◆ DATA FOR PROCESSING ◆
▬▬▬

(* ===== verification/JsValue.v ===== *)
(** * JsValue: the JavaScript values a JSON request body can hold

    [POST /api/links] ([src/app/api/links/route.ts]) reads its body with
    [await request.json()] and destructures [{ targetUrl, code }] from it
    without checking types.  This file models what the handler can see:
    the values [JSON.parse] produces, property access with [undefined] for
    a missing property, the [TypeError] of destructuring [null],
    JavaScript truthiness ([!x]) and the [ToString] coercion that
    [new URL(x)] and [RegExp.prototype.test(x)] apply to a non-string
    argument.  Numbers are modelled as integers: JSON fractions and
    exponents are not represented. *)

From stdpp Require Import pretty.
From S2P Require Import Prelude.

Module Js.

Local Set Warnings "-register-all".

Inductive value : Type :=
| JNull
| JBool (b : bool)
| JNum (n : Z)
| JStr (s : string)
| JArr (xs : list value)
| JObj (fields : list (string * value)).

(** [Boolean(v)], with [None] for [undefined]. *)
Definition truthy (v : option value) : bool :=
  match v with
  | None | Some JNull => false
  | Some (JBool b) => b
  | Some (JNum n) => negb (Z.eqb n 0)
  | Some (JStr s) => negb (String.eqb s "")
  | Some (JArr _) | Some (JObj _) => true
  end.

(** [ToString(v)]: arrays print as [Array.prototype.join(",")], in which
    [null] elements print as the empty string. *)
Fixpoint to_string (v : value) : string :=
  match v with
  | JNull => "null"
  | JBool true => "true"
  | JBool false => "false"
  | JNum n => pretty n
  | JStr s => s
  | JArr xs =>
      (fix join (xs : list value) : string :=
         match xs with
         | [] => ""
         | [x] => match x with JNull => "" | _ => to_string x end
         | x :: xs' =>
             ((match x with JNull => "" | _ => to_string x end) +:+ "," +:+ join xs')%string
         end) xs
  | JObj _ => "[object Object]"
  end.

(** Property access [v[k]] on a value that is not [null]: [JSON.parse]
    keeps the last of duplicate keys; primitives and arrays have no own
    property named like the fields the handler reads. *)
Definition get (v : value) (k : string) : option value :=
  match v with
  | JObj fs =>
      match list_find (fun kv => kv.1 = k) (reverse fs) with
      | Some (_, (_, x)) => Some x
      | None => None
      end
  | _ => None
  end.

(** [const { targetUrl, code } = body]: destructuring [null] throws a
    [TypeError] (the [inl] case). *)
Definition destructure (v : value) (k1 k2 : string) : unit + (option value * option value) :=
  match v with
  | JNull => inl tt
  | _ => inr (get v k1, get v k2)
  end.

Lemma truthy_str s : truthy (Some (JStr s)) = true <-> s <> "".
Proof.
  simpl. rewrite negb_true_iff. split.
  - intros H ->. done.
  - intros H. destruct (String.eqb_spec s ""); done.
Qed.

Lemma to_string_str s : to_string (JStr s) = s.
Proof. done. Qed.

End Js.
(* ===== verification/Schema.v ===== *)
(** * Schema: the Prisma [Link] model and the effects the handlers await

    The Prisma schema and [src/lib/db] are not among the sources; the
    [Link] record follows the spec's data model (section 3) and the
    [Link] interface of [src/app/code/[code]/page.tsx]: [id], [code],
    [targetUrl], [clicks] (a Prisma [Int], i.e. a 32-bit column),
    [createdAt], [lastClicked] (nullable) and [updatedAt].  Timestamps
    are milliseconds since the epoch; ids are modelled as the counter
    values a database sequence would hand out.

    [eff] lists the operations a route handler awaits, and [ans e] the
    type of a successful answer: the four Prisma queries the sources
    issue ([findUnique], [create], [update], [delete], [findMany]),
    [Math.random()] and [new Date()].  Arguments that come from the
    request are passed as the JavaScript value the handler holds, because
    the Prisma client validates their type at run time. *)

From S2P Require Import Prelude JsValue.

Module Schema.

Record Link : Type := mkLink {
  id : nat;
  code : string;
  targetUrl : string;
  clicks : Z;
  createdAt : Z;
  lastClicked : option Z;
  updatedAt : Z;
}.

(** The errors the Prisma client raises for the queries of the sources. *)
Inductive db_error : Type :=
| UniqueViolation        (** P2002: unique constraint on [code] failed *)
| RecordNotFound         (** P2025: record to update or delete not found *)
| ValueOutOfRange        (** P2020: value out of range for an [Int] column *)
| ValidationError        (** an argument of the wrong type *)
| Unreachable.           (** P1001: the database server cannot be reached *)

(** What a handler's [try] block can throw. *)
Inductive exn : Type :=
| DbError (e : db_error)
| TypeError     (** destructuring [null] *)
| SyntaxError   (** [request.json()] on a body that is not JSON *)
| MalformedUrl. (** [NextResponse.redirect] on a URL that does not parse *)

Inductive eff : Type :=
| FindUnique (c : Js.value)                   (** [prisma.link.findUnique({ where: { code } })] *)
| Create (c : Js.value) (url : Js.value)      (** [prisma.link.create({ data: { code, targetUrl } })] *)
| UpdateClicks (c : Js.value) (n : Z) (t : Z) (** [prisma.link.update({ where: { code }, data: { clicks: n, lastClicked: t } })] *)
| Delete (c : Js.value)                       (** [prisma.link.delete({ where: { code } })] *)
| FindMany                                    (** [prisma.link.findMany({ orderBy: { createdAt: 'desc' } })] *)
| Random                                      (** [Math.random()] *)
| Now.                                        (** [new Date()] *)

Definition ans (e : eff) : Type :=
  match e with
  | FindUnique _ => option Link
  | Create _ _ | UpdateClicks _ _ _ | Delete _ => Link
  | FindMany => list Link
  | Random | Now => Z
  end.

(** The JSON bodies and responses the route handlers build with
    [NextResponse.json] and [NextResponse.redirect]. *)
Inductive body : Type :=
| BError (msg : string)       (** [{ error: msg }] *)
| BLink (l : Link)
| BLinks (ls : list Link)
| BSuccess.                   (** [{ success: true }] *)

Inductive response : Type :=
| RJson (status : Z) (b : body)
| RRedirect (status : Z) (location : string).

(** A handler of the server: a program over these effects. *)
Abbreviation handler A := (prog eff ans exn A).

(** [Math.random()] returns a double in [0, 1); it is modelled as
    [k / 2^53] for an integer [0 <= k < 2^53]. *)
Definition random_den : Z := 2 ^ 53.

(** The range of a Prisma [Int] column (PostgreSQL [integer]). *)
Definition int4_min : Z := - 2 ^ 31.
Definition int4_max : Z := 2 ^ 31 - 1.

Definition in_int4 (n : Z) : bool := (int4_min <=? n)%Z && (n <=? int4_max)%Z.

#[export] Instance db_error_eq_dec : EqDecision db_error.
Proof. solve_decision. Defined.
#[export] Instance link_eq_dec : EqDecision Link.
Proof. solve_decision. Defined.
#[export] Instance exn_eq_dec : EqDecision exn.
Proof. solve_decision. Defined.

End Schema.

▬▬▬

◆ YOUR GOAL ◆
The entire set of records should be returned exactly.

◆ TASK SOLUTION ◆
(* ===== verification/JsValue.v ===== *)
(** * JsValue: the JavaScript values a JSON request body can hold

    [POST /api/links] ([src/app/api/links/route.ts]) reads its body with
    [await request.json()] and destructures [{ targetUrl, code }] from it
    without checking types.  This file models what the handler can see:
    the values [JSON.parse] produces, property access with [undefined] for
    a missing property, the [TypeError] of destructuring [null],
    JavaScript truthiness ([!x]) and the [ToString] coercion that
    [new URL(x)] and [RegExp.prototype.test(x)] apply to a non-string
    argument.  Numbers are modelled as integers: JSON fractions and
    exponents are not represented. *)

From stdpp Require Import pretty.
From S2P Require Import Prelude.

Module Js.

Local Set Warnings "-register-all".

Inductive value : Type :=
| JNull
| JBool (b : bool)
| JNum (n : Z)
| JStr (s : string)
| JArr (xs : list value)
| JObj (fields : list (string * value)).

(** [Boolean(v)], with [None] for [undefined]. *)
Definition truthy (v : option value) : bool :=
  match v with
  | None | Some JNull => false
  | Some (JBool b) => b
  | Some (JNum n) => negb (Z.eqb n 0)
  | Some (JStr s) => negb (String.eqb s "")
  | Some (JArr _) | Some (JObj _) => true
  end.

(** [ToString(v)]: arrays print as [Array.prototype.join(",")], in which
    [null] elements print as the empty string. *)
Fixpoint to_string (v : value) : string :=
  match v with
  | JNull => "null"
  | JBool true => "true"
  | JBool false => "false"
  | JNum n => pretty n
  | JStr s => s
  | JArr xs =>
      (fix join (xs : list value) : string :=
         match xs with
         | [] => ""
         | [x] => match x with JNull => "" | _ => to_string x end
         | x :: xs' =>
             ((match x with JNull => "" | _ => to_string x end) +:+ "," +:+ join xs')%string
         end) xs
  | JObj _ => "[object Object]"
  end.

(** Property access [v[k]] on a value that is not [null]: [JSON.parse]
    keeps the last of duplicate keys; primitives and arrays have no own
    property named like the fields the handler reads. *)
Definition get (v : value) (k : string) : option value :=
  match v with
  | JObj fs =>
      match list_find (fun kv => kv.1 = k) (reverse fs) with
      | Some (_, (_, x)) => Some x
      | None => None
      end
  | _ => None
  end.

(** [const { targetUrl, code } = body]: destructuring [null] throws a
    [TypeError] (the [inl] case). *)
Definition destructure (v : value) (k1 k2 : string) : unit + (option value * option value) :=
  match v with
  | JNull => inl tt
  | _ => inr (get v k1, get v k2)
  end.

Lemma truthy_str s : truthy (Some (JStr s)) = true <-> s <> "".
Proof.
  simpl. rewrite negb_true_iff. split.
  - intros H ->. done.
  - intros H. destruct (String.eqb_spec s ""); done.
Qed.

Lemma to_string_str s : to_string (JStr s) = s.
Proof. done. Qed.

End Js.
(* ===== verification/Schema.v ===== *)
(** * Schema: the Prisma [Link] model and the effects the handlers await

    The Prisma schema and [src/lib/db] are not among the sources; the
    [Link] record follows the spec's data model (section 3) and the
    [Link] interface of [src/app/code/[code]/page.tsx]: [id], [code],
    [targetUrl], [clicks] (a Prisma [Int], i.e. a 32-bit column),
    [createdAt], [lastClicked] (nullable) and [updatedAt].  Timestamps
    are milliseconds since the epoch; ids are modelled as the counter
    values a database sequence would hand out.

    [eff] lists the operations a route handler awaits, and [ans e] the
    type of a successful answer: the four Prisma queries the sources
    issue ([findUnique], [create], [update], [delete], [findMany]),
    [Math.random()] and [new Date()].  Arguments that come from the
    request are passed as the JavaScript value the handler holds, because
    the Prisma client validates their type at run time. *)

From S2P Require Import Prelude JsValue.

Module Schema.

Record Link : Type := mkLink {
  id : nat;
  code : string;
  targetUrl : string;
  clicks : Z;
  createdAt : Z;
  lastClicked : option Z;
  updatedAt : Z;
}.

(** The errors the Prisma client raises for the queries of the sources. *)
Inductive db_error : Type :=
| UniqueViolation        (** P2002: unique constraint on [code] failed *)
| RecordNotFound         (** P2025: record to update or delete not found *)
| ValueOutOfRange        (** P2020: value out of range for an [Int] column *)
| ValidationError        (** an argument of the wrong type *)
| Unreachable.           (** P1001: the database server cannot be reached *)

(** What a handler's [try] block can throw. *)
Inductive exn : Type :=
| DbError (e : db_error)
| TypeError     (** destructuring [null] *)
| SyntaxError   (** [request.json()] on a body that is not JSON *)
| MalformedUrl. (** [NextResponse.redirect] on a URL that does not parse *)

Inductive eff : Type :=
| FindUnique (c : Js.value)                   (** [prisma.link.findUnique({ where: { code } })] *)
| Create (c : Js.value) (url : Js.value)      (** [prisma.link.create({ data: { code, targetUrl } })] *)
| UpdateClicks (c : Js.value) (n : Z) (t : Z) (** [prisma.link.update({ where: { code }, data: { clicks: n, lastClicked: t } })] *)
| Delete (c : Js.value)                       (** [prisma.link.delete({ where: { code } })] *)
| FindMany                                    (** [prisma.link.findMany({ orderBy: { createdAt: 'desc' } })] *)
| Random                                      (** [Math.random()] *)
| Now.                                        (** [new Date()] *)

Definition ans (e : eff) : Type :=
  match e with
  | FindUnique _ => option Link
  | Create _ _ | UpdateClicks _ _ _ | Delete _ => Link
  | FindMany => list Link
  | Random | Now => Z
  end.

(** The JSON bodies and responses the route handlers build with
    [NextResponse.json] and [NextResponse.redirect]. *)
Inductive body : Type :=
| BError (msg : string)       (** [{ error: msg }] *)
| BLink (l : Link)
| BLinks (ls : list Link)
| BSuccess.                   (** [{ success: true }] *)

Inductive response : Type :=
| RJson (status : Z) (b : body)
| RRedirect (status : Z) (location : string).

(** A handler of the server: a program over these effects. *)
Abbreviation handler A := (prog eff ans exn A).

(** [Math.random()] returns a double in [0, 1); it is modelled as
    [k / 2^53] for an integer [0 <= k < 2^53]. *)
Definition random_den : Z := 2 ^ 53.

(** The range of a Prisma [Int] column (PostgreSQL [integer]). *)
Definition int4_min : Z := - 2 ^ 31.
Definition int4_max : Z := 2 ^ 31 - 1.

Definition in_int4 (n : Z) : bool := (int4_min <=? n)%Z && (n <=? int4_max)%Z.

#[export] Instance db_error_eq_dec : EqDecision db_error.
Proof. solve_decision. Defined.
#[export] Instance link_eq_dec : EqDecision Link.
Proof. solve_decision. Defined.
#[export] Instance exn_eq_dec : EqDecision exn.
Proof. solve_decision. Defined.

End Schema.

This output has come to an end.